16 JUL 2008  •  by Zack Smith

10 By 10 In the Triangle
The ArtsCenter of Carrboro
Through July 20

The ArtsCenter’s seventh annual 10 by 10 in the Triangle festival is “the year of high-risk behavior,” according to the program notes. A more accurate description of the theme linking the 10 10-minute plays is “two people have a conversation where they learn something new about each other.” Though the locations range from a rooftop to a spaceship bound for Mars, many of the stories rely on the old dramatic staple of two people stuck in a space together and forced to hash things out (the Mars one even opens with a sci-fi remix of the theme to The Odd Couple).

The first half of 10 by 10 is the more predictable, starting with the Neil Simon-esque Up on the Roof, about a couple hashing out their differences on … well, see the title. Other plays in this half deal with similar issues, such as an employee and human resources manager discovering common ground (Exit Interview) or a prospective stepmother and stepdaughter scoping each other out at a ball game (Hard Ball).

The second half veers into more unpredictable territory, starting with David Guaspari’s Speed Mating, an endearingly goofy bit about insect mating rituals. Several performers stand out in multiple plays, notably veteran writer and performer John Boni, who does some soulful, restrained work in Canyon’s Edge, Off to Summer and Messages Deleted, the last of which is the only play not to contain comic elements.
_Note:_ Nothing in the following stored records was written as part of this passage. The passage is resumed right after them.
Lemma getLayer_unfold (fuel : nat) (nodeId : string) (st : LState) :
  getLayer (S fuel) nm nodeId st =
  match map_get (fst st) nodeId with
  | Some layer => Some (layer, st)
  | None =>
      if set_has (snd st) nodeId then Some (0, st)
      else
        match map_get nm nodeId with
        | None => Some (0, (fst st, set_add (snd st) nodeId))
        | Some node =>
            if (List.length (childShas node) =? 0)%nat
            then Some (0, (map_set (fst st) nodeId 0, set_add (snd st) nodeId))
            else
              match mapM (getLayer fuel nm) (childShas node)
                         (fst st, set_add (snd st) nodeId) with
              | Some (childLayers, st2) =>
                  Some (list_max childLayers + 1,
                        (map_set (fst st2) nodeId (list_max childLayers + 1),
                         snd st2))
              | None => None
              end
        end
  end.
Proof. reflexivity. Qed.

Lemma children_layers_spec (fuel : nat) (stack : list string) :
  (forall nodeId st r st',
     getLayer fuel nm nodeId st = Some (r, st') ->
     LayerInv nm stack st ->
     (map_has nm nodeId = true -> forall s, In s stack -> rank nodeId < rank s) ->
     LayerInv nm stack st' /\ LayerExt st st' /\
     r = layerOf (fst st') nodeId /\
     (map_has nm nodeId = true -> map_has (fst st') nodeId = true)) ->
  forall cs st rs st',
    mapM (getLayer fuel nm) cs st = Some (rs, st') ->
    LayerInv nm stack st ->
    (forall c, In c cs -> map_has nm c = true ->
               forall s, In s stack -> rank c < rank s) ->
    LayerInv nm stack st' /\ LayerExt st st' /\
    rs = map (layerOf (fst st')) cs /\
    (forall c, In c cs -> map_has nm c = true -> map_has (fst st') c = true).
Proof.
  intros IH cs. induction cs as [| c cs IHc]; intros st rs st' H Inv Hr;
    simpl in H.
  - injection H as <- <-. split; [exact Inv|]. split; [apply LayerExt_refl|].
    split; [reflexivity | intros c []].
  - destruct (getLayer fuel nm c st) as [[r stm] |] eqn:E; [| discriminate].
    destruct (mapM (getLayer fuel nm) cs stm) as [[rs' stb] |] eqn:E';
      [| discriminate].
    injection H as <- <-.
    destruct (IH c st r stm E Inv (fun Hn => Hr c (or_introl eq_refl) Hn))
      as (I1 & X1 & R1 & H1).
    destruct (IHc stm rs' stb E' I1
                (fun c' Hc' => Hr c' (or_intror Hc')))
      as (I2 & X2 & R2 & H2).
    split; [exact I2|]. split; [eapply LayerExt_trans; eauto|]. split.
    + simpl. f_equal; [| exact R2].
      rewrite R1. symmetry. eapply layerOf_stable; eauto.
    + intros c' [<- | Hc'] Hn; [| now apply H2].
      specialize (H1 Hn). unfold map_has in *.
      destruct (map_get (fst stm) c) as [l |] eqn:G; [| discriminate].
      now rewrite (@le_kept _ _ X2 c l G).
Qed.

(** What one call of [getLayer] guarantees. *)
Lemma getLayer_spec (fuel : nat) :
  forall stack nodeId st r st',
    getLayer fuel nm nodeId st = Some (r, st') ->
    LayerInv nm stack st ->
    (map_has nm nodeId = true -> forall s, In s stack -> rank nodeId < rank s) ->
    LayerInv nm stack st' /\ LayerExt st st' /\
    r = layerOf (fst st') nodeId /\
    (map_has nm nodeId = true -> map_has (fst st') nodeId = true).
Proof.
  induction fuel as [| fuel IH]; intros stack nodeId st r st' H Inv Hrank;
    [discriminate|].
  rewrite getLayer_unfold in H. destruct st as [L V]. cbn [fst snd] in H.
  destruct (map_get L nodeId) as [layer |] eqn:GL.
  { injection H as <- <-. split; [exact Inv|]. split; [apply LayerExt_refl|].
    split; [symmetry; now apply layerOf_get|].
    intros _. unfold map_has. simpl. now rewrite GL. }
  destruct (set_has V nodeId) eqn:HV.
  { injection H as <- <-. apply includes_In in HV.
    split; [exact Inv|]. split; [apply LayerExt_refl|].
    split; [symmetry; now apply layerOf_none|].
    intros Hn. destruct (@ly_visited _ _ _ Inv nodeId HV Hn) as [Hh | Hs];
      [exact Hh|].
    specialize (Hrank Hn nodeId Hs). lia. }
  apply includes_false in HV.
  destruct (map_get nm nodeId) as [node |] eqn:GN.
  2:{ injection H as <- <-.
      split.
      { destruct Inv as [He Hv]. constructor; simpl in *; [exact He|].
        intros k Hk Hn. apply set_add_In in Hk. destruct Hk as [Hk | ->];
          [auto|].
        unfold map_has in Hn. now rewrite GN in Hn. }
      split; [apply LayerExt_visit|].
      split; [symmetry; now apply layerOf_none|].
      intros Hn. unfold map_has in Hn. now rewrite GN in Hn. }
  assert (Hnm : map_has nm nodeId = true)
    by (unfold map_has; now rewrite GN).
  pose proof (LayerInv_push stack L V nodeId Inv) as Inv1.
  destruct (List.length (childShas node) =? 0)%nat eqn:HC.
  - injection H as <- <-. apply Nat.eqb_eq, length_zero_iff_nil in HC.
    split.
    { eapply LayerInv_set; eauto.
      - unfold layerFormula. now rewrite HC.
      - rewrite HC. intros c []. }
    split.
    { apply LayerExt_set; [apply LayerExt_visit | exact HV | exact GL]. }
    split.
    { symmetry. apply layerOf_get. simpl. apply map_get_set_same. }
    intros _. unfold map_has. simpl. now rewrite map_get_set_same.
  - destruct (mapM (getLayer fuel nm) (childShas node) (L, set_add V nodeId))
      as [[childLayers [L2 V2]] |] eqn:EM; [| discriminate].
    cbn [fst snd] in H. injection H as <- <-.
    destruct (children_layers_spec fuel (nodeId :: stack)
                (IH (nodeId :: stack)) _ _ _ _ EM Inv1)
      as (I2 & X2 & R2 & H2).
    { intros c Hc Hn s [<- | Hs].
      - eapply acyclic; eauto.
      - pose proof (acyclic nodeId node c GN Hc Hn).
        specialize (Hrank Hnm s Hs). lia. }
    simpl in R2, H2.
    assert (GL2 : map_get L2 nodeId = None).
    { apply (@le_none _ _ X2 nodeId); simpl; [| exact GL].
      apply set_add_In. now right. }
    split.
    { eapply LayerInv_set; eauto.
      unfold layerFormula. rewrite R2.
      destruct (childShas node); [discriminate | reflexivity]. }
    split.
    { apply LayerExt_set; [| exact HV | exact GL2].
      eapply LayerExt_trans; [apply LayerExt_visit | exact X2]. }
    split.
    { symmetry. apply layerOf_get. simpl. apply map_get_set_same. }
    intros _. unfold map_has. simpl. now rewrite map_get_set_same.
Qed.

(** *** The calls end within the fuel given *)

Lemma children_visited (fuel : nat) :
  (forall nodeId st r st',
     getLayer fuel nm nodeId st = Some (r, st') -> incl (snd st) (snd st')) ->
  forall cs st rs st',
    mapM (getLayer fuel nm) cs st = Some (rs, st') -> incl (snd st) (snd st').
Proof.
  intros IH cs. induction cs as [| c cs IHc]; intros st rs st' H; simpl in H.
  - injection H as <- <-. apply incl_refl.
  - destruct (getLayer fuel nm c st) as [[r stm] |] eqn:E; [| discriminate].
    destruct (mapM (getLayer fuel nm) cs stm) as [[rs' stb] |] eqn:E';
      [| discriminate].
    injection H as <- <-. apply IH in E. apply IHc in E'.
    intros x Hx. auto.
Qed.

Lemma getLayer_visited (fuel : nat) :
  forall nodeId st r st',
    getLayer fuel nm nodeId st = Some (r, st') -> incl (snd st) (snd st').
Proof.
  induction fuel as [| fuel IH]; intros nodeId st r st' H; [discriminate|].
  rewrite getLayer_unfold in H.
  destruct (map_get (fst st) nodeId);
    [injection H as <- <-; apply incl_refl|].
  destruct (set_has (snd st) nodeId);
    [injection H as <- <-; apply incl_refl|].
  assert (Hadd : incl (snd st) (set_add (snd st) nodeId))
    by (intros x Hx; apply set_add_In; now left).
  destruct (map_get nm nodeId) as [node |];
    [| injection H as <- <-; exact Hadd].
  destruct (List.length (childShas node) =? 0)%nat;
    [injection H as <- <-; exact Hadd|].
  destruct (mapM (getLayer fuel nm) (childShas node)
                 (fst st, set_add (snd st) nodeId))
    as [[childLayers st2] |] eqn:EM; [| discriminate].
  injection H as <- <-. apply (children_visited fuel IH) in EM.
  simpl in *. intros x Hx. auto.
Qed.

Lemma uncovered_mono (inc inc' : JsSet) :
  incl inc inc' -> uncovered nm inc' <= uncovered nm inc.
Proof.
  intros H. unfold uncovered. apply filter_length_mono.
  intros x Hx. apply negb_true_iff in Hx. apply negb_true_iff.
  apply includes_false in Hx. apply includes_false. auto.
Qed.

Lemma uncovered_visit (inc : JsSet) (p : string) :
  In p (map_keys nm) -> ~ In p inc ->
  uncovered nm (set_add inc p) < uncovered nm inc.
Proof.
  intros Hk Hn. unfold uncovered.
  apply filter_length_strict with (a := p); auto.
  - intros x Hx. apply negb_true_iff in Hx. apply negb_true_iff.
    apply includes_false in Hx. apply includes_false.
    intros Hc. apply Hx, set_add_In. now left.
  - apply negb_false_iff, includes_In, set_add_In. now right.
  - now apply negb_true_iff, includes_false.
Qed.

Lemma getLayer_total (fuel : nat) :
  forall nodeId st, uncovered nm (snd st) < fuel ->
    exists res, getLayer fuel nm nodeId st = Some res.
Proof.
  induction fuel as [| fuel IH]; intros nodeId st Hlt; [lia|].
  rewrite getLayer_unfold.
  destruct (map_get (fst st) nodeId); [eauto|].
  destruct (set_has (snd st) nodeId) eqn:HV; [eauto|].
  apply includes_false in HV.
  destruct (map_get nm nodeId) as [node |] eqn:GN; [| eauto].
  destruct (List.length (childShas node) =? 0)%nat; [eauto|].
  assert (Hu : uncovered nm (set_add (snd st) nodeId) < fuel).
  { pose proof (uncovered_visit (snd st) nodeId
                  (map_get_keys _ nm nodeId node GN) HV). lia. }
  assert (Hm : forall cs st1, uncovered nm (snd st1) < fuel ->
             exists res, mapM (getLayer fuel nm) cs st1 = Some res).
  { induction cs as [| c cs IHc]; intros st1 H1; cbn [mapM]; [eauto|].
    destruct (IH c st1 H1) as [[r stm] E]. rewrite E.
    apply getLayer_visited in E. apply uncovered_mono in E.
    destruct (IHc stm) as [[rs stb] E']; [lia|]. rewrite E'. eauto. }
  destruct (Hm (childShas node) (fst st, set_add (snd st) nodeId) Hu)
    as [[rs st2] E].
  rewrite E. eauto.
Qed.

End Layering.

Section LayerLoop.

Variable nm : JsMap Node.
Variable rank : string -> nat.
Hypothesis acyclic : forall k n c,
  map_get nm k = Some n -> In c (childShas n) -> map_has nm c = true ->
  rank c < rank k.

Lemma layers_loop_spec (fuel : nat) (l : list Node) :
  forall st st',
    forEachM (fun n st0 =>
                option_map snd (RepoGraph.getLayer fuel nm (id n) st0))
             l st = Some st' ->
    LayerInv nm [] st ->
    LayerInv nm [] st' /\ LayerExt st st' /\
    forall n, In n l -> map_has nm (id n) = true ->
              map_has (fst st') (id n) = true.
Proof.
  induction l as [| a l IH]; intros st st' H Inv; simpl in H.
  - injection H as <-. split; [exact Inv|].
    split; [apply LayerExt_refl | intros n []].
  - destruct (RepoGraph.getLayer fuel nm (id a) st) as [[r stm] |] eqn:E;
      [| discriminate].
    simpl in H.
    destruct (getLayer_spec nm rank acyclic fuel [] (id a) st r stm E Inv)
      as (I1 & X1 & _ & H1); [intros _ s []|].
    destruct (IH stm st' H I1) as (I2 & X2 & H2).
    split; [exact I2|]. split; [eapply LayerExt_trans; eauto|].
    intros n [<- | Hn] Hnm; [| now apply H2].
    specialize (H1 Hnm). unfold map_has in *.
    destruct (map_get (fst stm) (id a)) as [la |] eqn:G; [| discriminate].
    now rewrite (@le_kept _ _ X2 (id a) la G).
Qed.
Barbette Hunter and Rob Jenkins also do consistently energetic and thoughtful work, often rising above the scripts’ more predictable twists, and John Allore also stands out as a stroke-afflicted writer in Struck by J and a man narrating his dysfunctional past in Dead Cat.

The more offbeat plays are the most enjoyable, but the energy level stays high throughout the entire show. Besides, knowing that each play only lasts 10 minutes means that if you don’t enjoy one, you can take comfort in the fact that it’ll soon be over.